Sarcopenia can be used to quantify the frailty of a patient, and can be assessed by extracting skeletal muscle characteristics. Models have been developed to measure skeletal muscle at the third lumbar vertebra level (L3); however, head and neck cancer scans often do not extend into the abdomen. The purpose of this investigation was to develop a model that automatically extracts muscle characteristics in the cervical spine (C3), and use these to assess head and neck (H&N) cancer patients for sarcopenia, before analysing the impact of depleted skeletal muscle on survival.

Material and Methods

Skeletal muscle at C3 was manually delineated for 35 patients using pre-treatment CT scans from an open database of Head and Neck Squamous Cell Carcinoma (HNSCC) patients. Each patient was segmented by two observers to allow an estimation of interobserver variability. 
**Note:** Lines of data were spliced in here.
(** A frame of another wire version (or not a frame at all) is refused before
    its announced length is looked at. *)
Lemma read_frame_bad_magic s :
  FIXED_PREFIX <= zlen s -> take 4 s <> MAGIC -> read_frame s = Err BadMagic.
Proof.
  intros Hl Hm. unfold read_frame, read_prefix, read_exact.
  destruct (Z.ltb_spec (zlen s) FIXED_PREFIX); [lia|]. cbn [res_bind].
  rewrite take_take, bool_decide_eq_false_2; done.
Qed.

(** ** Trailer and notification *)

Lemma split_append_trailer p session counter tag :
  is_u 64 session -> is_u 64 counter -> zlen tag = 32 ->
  split_auth_trailer (append_auth_trailer p session counter tag) = Ok (p, session, counter, tag).
Proof.
  rename session into s, counter into c, tag into t. intros Hs Hc Ht. unfold split_auth_trailer, append_auth_trailer, AUTH_TRAILER_LEN.
  autorewrite with zlen. pose proof (zlen_nonneg p).
  match goal with |- context [?a <? ?b] => destruct (Z.ltb_spec a b); [lia|] end.
  replace (Z.to_nat _) with (length p) by (unfold zlen in *; lia).
  rewrite take_app_length, drop_app_length.
  rewrite (take_app_length' (le_bytes 8 s)), (drop_app_length' (le_bytes 8 s)),
    (take_app_length' (le_bytes 8 c)) by (by rewrite length_le_bytes).
  rewrite app_assoc, (drop_app_length' _ t) by (by rewrite length_app, !length_le_bytes).
  ufold. by rewrite !le_val_le_bytes by (simpl; lia).
Qed.

Lemma append_split_trailer p body session counter tag :
  wf_bytes p -> split_auth_trailer p = Ok (body, session, counter, tag) ->
  append_auth_trailer body session counter tag = p
  /\ is_u 64 session /\ is_u 64 counter /\ zlen tag = 32.
Proof.
  intros Hwf. unfold split_auth_trailer, append_auth_trailer, AUTH_TRAILER_LEN.
  destruct (Z.ltb_spec (zlen p) (8 + 8 + 32)) as [|Hl]; [done|]. intros [= <- <- <- <-].
  set (cut := Z.to_nat _). set (tr := drop cut p).
  assert (Htr : length tr = 48%nat) by (unfold tr, cut, zlen in *; rewrite length_drop; lia).
  assert (Hw : wf_bytes tr) by (by apply Forall_drop).
  assert (H8 : wf_bytes (take 8 tr)) by (by apply Forall_take).
  assert (H16 : wf_bytes (take 8 (drop 8 tr))) by (by apply Forall_take, Forall_drop).
  assert (L8 : length (take 8 tr) = 8%nat) by (rewrite length_take; lia).
  assert (L16 : length (take 8 (drop 8 tr)) = 8%nat) by (rewrite length_take, length_drop; lia).
  pose proof (le_val_range _ H8) as R8. pose proof (le_val_range _ H16) as R16.
  unfold zlen in R8, R16. rewrite L8 in R8. rewrite L16 in R16.
  split_and!; [|exact R8|exact R16|unfold zlen; rewrite length_drop; lia].
  pose proof (le_bytes_le_val _ H8) as E8. pose proof (le_bytes_le_val _ H16) as E16.
  rewrite L8 in E8. rewrite L16 in E16. rewrite E8, E16.
  change 16%nat with (8 + 8)%nat. rewrite <- (drop_drop tr 8 8), (take_drop 8 (drop 8 tr)), take_drop.
  apply take_drop.
Qed.

(** The authentication trailer is a bijection with its fields: splitting
    what [append_auth_trailer] built gives back body, session, counter and tag,
    and any payload [split_auth_trailer] accepts is the re-assembly of the four
    parts it returns. *)
Theorem auth_trailer_roundtrip :
  (forall p session counter tag,
     is_u 64 session -> is_u 64 counter -> zlen tag = 32 ->
     split_auth_trailer (append_auth_trailer p session counter tag)
       = Ok (p, session, counter, tag)) /\
  (forall p body session counter tag,
     wf_bytes p -> split_auth_trailer p = Ok (body, session, counter, tag) ->
     append_auth_trailer body session counter tag = p
     /\ is_u 64 session /\ is_u 64 counter /\ zlen tag = 32).
Proof. split; [exact split_append_trailer|exact append_split_trailer]. Qed.

Lemma read_notify_ids_concat ids rest :
  Forall (fun i => length i = 16%nat) ids ->
  read_notify_ids (length ids) (concat ids ++ rest) = ids.
Proof.
  induction 1 as [|i ids Hi _ IH]; [done|]. cbn [length concat read_notify_ids].
  rewrite <- app_assoc, take_app_length', drop_app_length' by done. by rewrite IH.
Qed.

Lemma notify_decode_encode (ids : list bytes) (rest : bytes)
  (Hids : Forall (fun i => length i = 16%nat) ids) (Hn : zlen ids < 2 ^ 32) :
  decode_notify_payload (encode_notify_payload ids ++ rest) = Ok ids.
Proof.
  pose proof (zlen_nonneg ids). pose proof (zlen_nonneg rest).
  unfold decode_notify_payload, encode_notify_payload.
  rewrite as_u_small by (ufold; lia). rewrite <- app_assoc.
  autorewrite with zlen. rewrite (zlen_concat_uniform ids 16).
  2:{ eapply Forall_impl; [exact Hids|]. unfold zlen. intros; simpl in *; lia. }
  destruct (Z.ltb_spec (Z.of_nat 4 + (16 * zlen ids + zlen rest)) 4); [lia|].
  rewrite take_app_length', drop_app_length' by (by rewrite length_le_bytes).
  rewrite le_val_le_bytes by (simpl; lia).
  match goal with |- context [?a <? ?b] => destruct (Z.ltb_spec a b); [lia|] end.
  unfold zlen. rewrite Nat2Z.id. by rewrite read_notify_ids_concat.
Qed.

(** The key ids announced by a NOTIFY payload are exactly the ids its
    sender listed, in order, whatever follows them in the payload. *)
Theorem notify_roundtrip (ids : list bytes) (rest : bytes)
  (Hids : Forall (fun i => length i = 16%nat) ids) (Hn : zlen ids < 2 ^ 32) :
  decode_notify_payload (encode_notify_payload ids ++ rest) = Ok ids.
Proof. by apply notify_decode_encode. Qed.

Lemma base_of_auth k a : auth_kind_for k = Some a -> base_kind_of a = k /\ is_auth_kind a = true.
Proof.
  unfold auth_kind_for.
  destruct (Z.eqb_spec k FRAME_RECV); [by intros [= <-]; subst|].
  destruct (Z.eqb_spec k FRAME_RELAY); [by intros [= <-]; subst|].
  destruct (Z.eqb_spec k FRAME_KEY_IDS_NOTIFY); [by intros [= <-]; subst|done].
Qed.

Lemma auth_kind_of_base a : is_auth_kind a = true -> auth_kind_for (base_kind_of a) = Some a.
Proof.
  unfold is_auth_kind.
  by intros [[->%Z.eqb_eq| ->%Z.eqb_eq]%orb_true_iff| ->%Z.eqb_eq]%orb_true_iff.
Qed.

(** ** Witnesses *)

(** A QKC-to-QKC relay frame as the relay builds it. *)
Definition sample_frame : Frame :=
  mkFrame FRAME_RELAY GRADE_PQC 7 9 11 256 3
    [[0x61; 0x62]; [0xC3; 0xB1]] [1; 2; 3] [0xFF] [10; 20; 30; 40].

Lemma sample_frame_wf : wf_frame sample_frame.
Proof.
  constructor; cbn; try (vm_compute; intuition discriminate);
    repeat constructor; vm_compute; intuition discriminate.
Qed.

Lemma read_frame_encode_witness :
  read_frame (encode sample_frame ++ [0; 1]) = Ok (sample_frame, [0; 1]).
Proof. apply read_frame_encode; [exact sample_frame_wf|vm_compute; reflexivity]. Defined.

Lemma read_frame_safe_witness :
  exists f rest, read_frame (encode sample_frame) = Ok (f, rest) /\ wf_frame f
    /\ write_frame f = Ok (encode f).
Proof.
  destruct (read_frame_safe (encode sample_frame)) as [[e He]|(f & rest & Hr & Hf & _ & _ & Hw)].
  - apply (bool_decide_unpack _). vm_compute. exact I.
  - vm_compute in He. discriminate.
  - exists f, rest. split; [exact Hr|]. split; [exact Hf|]. apply Hw.
    vm_compute in Hr. injection Hr as <- <-. vm_compute. discriminate.
Defined.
Convolutional neural networks (CNNs) are often used for the automatic segmentation of medical images. Transfer learning is a common technique used when there is limited training data available. A pretrained CNN (FCN-ResNet-50) was fine-tuned to segment the sternocleidomastoid and paravertebral muscles (training=25, testing=5, validation=5), shown in Figure 1.
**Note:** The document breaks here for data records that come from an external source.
Lemma same_skel_prev w w' x : same_skel w w' -> is_prev w' x = is_prev w x.
Proof.
  intros (_ & Hp & _). unfold is_prev.
  destruct (w_prev w) as [[[? ?] ?]|], (w_prev w') as [[[? ?] ?]|]; simpl in Hp; congruence.
Qed.

(** One call either stays on the same sessions, or moves to [select_session]. *)
Lemma check_and_set_skel now w s c :
  same_skel w (fst (check_and_set now w s c)) \/
  (is_prev w s = false /\ ~ s ∈ w_retired w /\
   exists w0, select_session w now s = Some w0 /\ same_skel w0 (fst (check_and_set now w s c))).
Proof.
  unfold check_and_set. destruct (c =? 0); [by left|]. case_bool_decide as Hret; [by left|].
  destruct (is_prev w s) eqn:Hp.
  - left. unfold check_and_set_prev, same_skel. destruct (w_prev w) as [[[p h] b]|] eqn:Ep.
    + destruct (slide _ _ _ _ _) as [[h' b']|e|]; simpl; by rewrite ?Ep.
    + simpl. by rewrite Ep.
  - destruct (select_session w now s) as [w0|]; [|by left]. right. split_and!; [done..|].
    exists w0. split; [done|]. cbn [touch w_width w_highest w_bits].
    by destruct (slide _ _ _ _ _) as [[h b]|e|].
Qed.

Lemma select_session_cases w now s w0 :
  select_session w now s = Some w0 ->
  w0 = w /\ w_session w = Some s \/
  w0 = reset_to w s /\ w_session w <> Some s /\
    (forall cur, w_session w = Some cur -> adopts w now cur s = true).
Proof.
  unfold select_session. destruct (w_session w) as [cur|] eqn:Ew.
  - destruct (Z.eqb_spec cur s) as [->|Hne]; [intros [= <-]; by left|].
    destruct (adopts w now cur s) eqn:Ea; [intros [= <-]|done]. right.
    split_and!; [done|congruence|]. by intros ? [= <-].
  - intros [= <-]. right. by split_and!.
Qed.

(** How one call moves the remembered sessions: it adds at most [s], and it
    forgets one only when ten others are remembered. *)
Lemma check_and_set_sessions now w s c :
  sess_inv w ->
  let w' := fst (check_and_set now w s c) in
  sess_inv w' /\
  (forall x, x ∈ sessions_of w' -> x = s \/ x ∈ sessions_of w) /\
  ((forall x, x ∈ w_retired w -> x ∈ w_retired w') \/
   (length (sessions_of w) = 10%nat /\ ~ s ∈ sessions_of w)).
Proof.
  intros Hs. cbv zeta. set (w' := fst (check_and_set now w s c)).
  assert (Hsame : forall w0, same_skel w0 w' -> sess_inv w0 ->
    sess_inv w' /\ sessions_of w' = sessions_of w0 /\ w_retired w' = w_retired w0).
  { intros w0 (E1 & E2 & E3 & _) H0. split; [by eapply sess_inv_same|].
    unfold sessions_of. by rewrite E1, E2, E3. }
  destruct (check_and_set_skel now w s c) as [Hsk|(Hp & Hr & w0 & Hsel & Hsk)].
  - destruct (Hsame w Hsk Hs) as (H1 & -> & ->). split; [done|]. split; [by right|by left].
  - destruct (select_session_cases _ _ _ _ Hsel) as [[-> _]|(-> & Hne & _)].
    + destruct (Hsame w Hsk Hs) as (H1 & -> & ->). split; [done|]. split; [by right|by left].
    + pose proof (not_in_sessions w s Hne Hp Hr) as Hnot.
      destruct (reset_to_sessions w s Hs Hnot) as (H1 & H2 & H3).
      destruct (Hsame _ Hsk H1) as (H4 & -> & ->). split; [done|]. split; [done|].
      destruct H3; [by left|by right].
Qed.

Lemma win_new_inv a width G : win_inv G (win_with_adopt a (win_new width)) [].
Proof.
  constructor; cbn.
  - lia.
  - split; [apply Forall_replicate; ufold; lia|apply length_replicate].
  - done.
  - done.
  - intros s c Hc. by apply not_elem_of_nil in Hc.
Qed.

Lemma win_new_sess a width : sess_inv (win_with_adopt a (win_new width)).
Proof.
  constructor; cbn; [apply NoDup_nil_2|unfold RETIRED_KEPT, zlen; simpl; lia|done].
Qed.

(** ** At most once, monotonic sessions *)

Definition below (w : ReplayWindow) (x : Z) : Prop :=
  match w_session w with Some cur => x < cur | None => False end.

Definition mono (w : ReplayWindow) : Prop :=
  w_adopt w = AdoptMonotonic /\
  forall x, x ∈ w_retired w \/ is_prev w x = true -> below w x.

Lemma reset_to_mono w s :
  mono w -> (forall cur, w_session w = Some cur -> cur < s) ->
  mono (reset_to w s) /\ (forall x, below w x -> below (reset_to w s) x).
Proof.
  intros [Ha Hb] Hlt. unfold mono, below, reset_to, is_prev in *.
  destruct (w_session w) as [cur|] eqn:Ew; simpl.
  - specialize (Hlt cur eq_refl). destruct (Z.eqb_spec cur s); [lia|]. simpl.
    split; [split; [done|]|intros; lia].
    intros x [Hx|Hx%Z.eqb_eq]; [|lia].
    destruct (w_prev w) as [[[p h] b]|]; [|specialize (Hb x (or_introl Hx)); lia].
    assert (Hx' : x ∈ w_retired w ++ [p]) by (destruct (_ >? _); [by eapply elem_of_drop|done]).
    apply elem_of_app in Hx' as [Hx'|Hx'%list_elem_of_singleton].
    + specialize (Hb x (or_introl Hx')). lia.
    + subst. assert (p < cur) by (apply Hb; right; apply Z.eqb_refl). lia.
  - split; [split; [done|]|done]. intros x Hx. by destruct (Hb x Hx).
Qed.

Lemma mono_same w w' :
  same_skel w w' -> mono w -> mono w' /\ (forall x, below w x -> below w' x).
Proof.
  intros Hsk [Ha Hb]. pose proof Hsk as (E1 & _ & E3 & E4). unfold mono, below.
  rewrite E1, E3, E4. split; [|done]. split; [done|]. intros x Hx. apply Hb.
  by rewrite <- (same_skel_prev w w').
Qed.

Lemma check_and_set_mono now w s c :
  mono w ->
  mono (fst (check_and_set now w s c)) /\
  (forall x, below w x -> below (fst (check_and_set now w s c)) x) /\
  (w_session w <> Some s -> is_Some (select_session w now s) -> ~ below w s).
Proof.
  intros Hm.
  assert (Hlt : forall cur, w_session w = Some cur -> adopts w now cur s = true -> cur < s).
  { intros cur _. unfold adopts. rewrite (proj1 Hm). destruct (Z.gtb_spec s cur); [lia|done]. }
  match goal with |- ?A /\ ?B /\ ?C => cut ((A /\ B) /\ C); [tauto|] end. split.
  - destruct (check_and_set_skel now w s c) as [Hsk|(_ & _ & w0 & Hsel & Hsk)].
    + by apply mono_same.
    + destruct (select_session_cases _ _ _ _ Hsel) as [[-> _]|(-> & Hne & Had)].
      * by apply mono_same.
      * destruct (reset_to_mono w s Hm) as [Hm0 Hb0]; [eauto|].
        destruct (mono_same _ _ Hsk Hm0) as [H1 H2]. eauto.
  - intros Hne [w0 Hsel]. unfold below.
    destruct (select_session_cases _ _ _ _ Hsel) as [[_ ?]|(_ & _ & Had)]; [done|].
    destruct (w_session w) as [cur|]; [|tauto]. specialize (Hlt cur eq_refl (Had _ eq_refl)). lia.
Qed.

Lemma monotonic_run_inv (width : Z) (evs : list (Z * Z * Z)) :
  Forall (fun '(_, _, c) => 0 <= c) evs ->
  let '(w, acc) := win_run (new_monotonic width) evs [] in
  mono w /\ sess_inv w /\ win_inv (below w) w acc /\ NoDup acc.
Proof.
  intros Hc.
  cut (forall w acc, mono w -> sess_inv w -> win_inv (below w) w acc -> NoDup acc ->
    let '(w', acc') := win_run w evs acc in
    mono w' /\ sess_inv w' /\ win_inv (below w') w' acc' /\ NoDup acc').
  { intros H. apply H.
    - split; [done|]. intros x [Hx%not_elem_of_nil|Hx]; done.
    - apply win_new_sess.
    - apply win_new_inv.
    - apply NoDup_nil_2. }
  induction Hc as [|[[now s] c] evs Hc _ IH]; intros w acc Hm Hs Hinv Hnd; [done|].
  cbn [win_run].
  destruct (check_and_set_mono now w s c Hm) as (Hm' & Hbel & Hfresh).
  destruct (check_and_set_sessions now w s c Hs) as (Hs' & _ & _).
  pose proof (check_and_set_step (below w) w acc now s c Hinv Hc ltac:(eauto)) as Hstep.
  assert (Hdrop : forall x, dropped (below w) w (fst (check_and_set now w s c)) x ->
    below (fst (check_and_set now w s c)) x).
  { intros x [Hx|[Hx _]]; [by apply Hbel|]. apply Hbel. apply Hm. by left. }
  destruct (check_and_set now w s c) as [w' [a|e|]]; simpl in *.
  - destruct Hstep as [Hn Hinv']. apply IH; [done|done| |by constructor].
    by eapply win_inv_weaken.
  - apply IH; [done|done| |done]. by eapply win_inv_weaken.
  - done.
Qed.

(** On a window whose sessions are epochs ([new_monotonic], the one the
    QKC link MAC uses), no (session, counter) pair is ever accepted twice, over
    any sequence of frames, any interleaving of old and new epochs, any loss and
    any reordering, for the whole life of the window. *)
Theorem monotonic_accepts_at_most_once (width : Z) (evs : list (Z * Z * Z))
  (Hc : Forall (fun '(_, _, c) => 0 <= c) evs) :
  NoDup (snd (win_run (new_monotonic width) evs [])).
Proof.
  pose proof (monotonic_run_inv width evs Hc) as H.
  destruct (win_run (new_monotonic width) evs []). apply H.
Qed.

Lemma current_not_retired w s :
  sess_inv w -> w_session w = Some s -> ~ s ∈ w_retired w /\ is_prev w s = false.
Proof.
  intros [Hnd _ _] Hs. unfold sessions_of in Hnd. rewrite Hs in Hnd. simpl in Hnd.
  apply NoDup_cons in Hnd as [Hn _]. unfold is_prev. split; [set_solver|].
  destruct (w_prev w) as [[[p h] b]|]; [|done]. apply Z.eqb_neq. intros ->. simpl in Hn. set_solver.
Qed.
The model was applied to 189 C3 CT slices. Skeletal muscle area (SMA) and skeletal muscle density (SMD) (mean intensity in HU) were extracted from the segmentations after reviewing model predictions. The impact of these measurements on patient survival was analysed using a multivariate Cox proportional hazards model, with backwards variable selection considering  tumour stage, RT total dose, number of fractions, age, sex, surgical intervention and current smoker status.

Results

The interobserver Dice score was 0.88, and the network achieved a Dice score of 0.89 indicating it is equivalent to a human observer. Only SMD was found to be prognostic (continuous variable, p = 0.001) in a multivariate model, with a hazard ratio of 0.96 per HU, indicating a decrease in SMD results in a worse patient outcome. The Kaplan-Meier curve for SMD, split by median values for men and women (33 HU and 26 HU), is shown in Figure 2, alongside the Cox regression hazard ratios shown in Table 1. Patients with SMD > median showed a higher survival time than patients with SMD < median, (93.9 months vs 32.5 months) for a survival probability of 0.75,  suggesting that skeletal muscle is protective.



Conclusion

An automatic model for determining skeletal muscle characteristics at C3 was developed using a pretrained CNN. The model was used to extract the SMD of 189 H&N cancer patients (median: 26 HU in women, 33 HU in men) and this was shown to be prognostic. The lack of significance in clinical variables indicates the need to explore a larger dataset. Our novel model at C3 allows sarcopenia assessment in H&N cancer patients, who often do not have scans that extend to L3. Further work will develop a suite of models at other vertebral levels to allow sarcopenia assessment of all radiotherapy patients.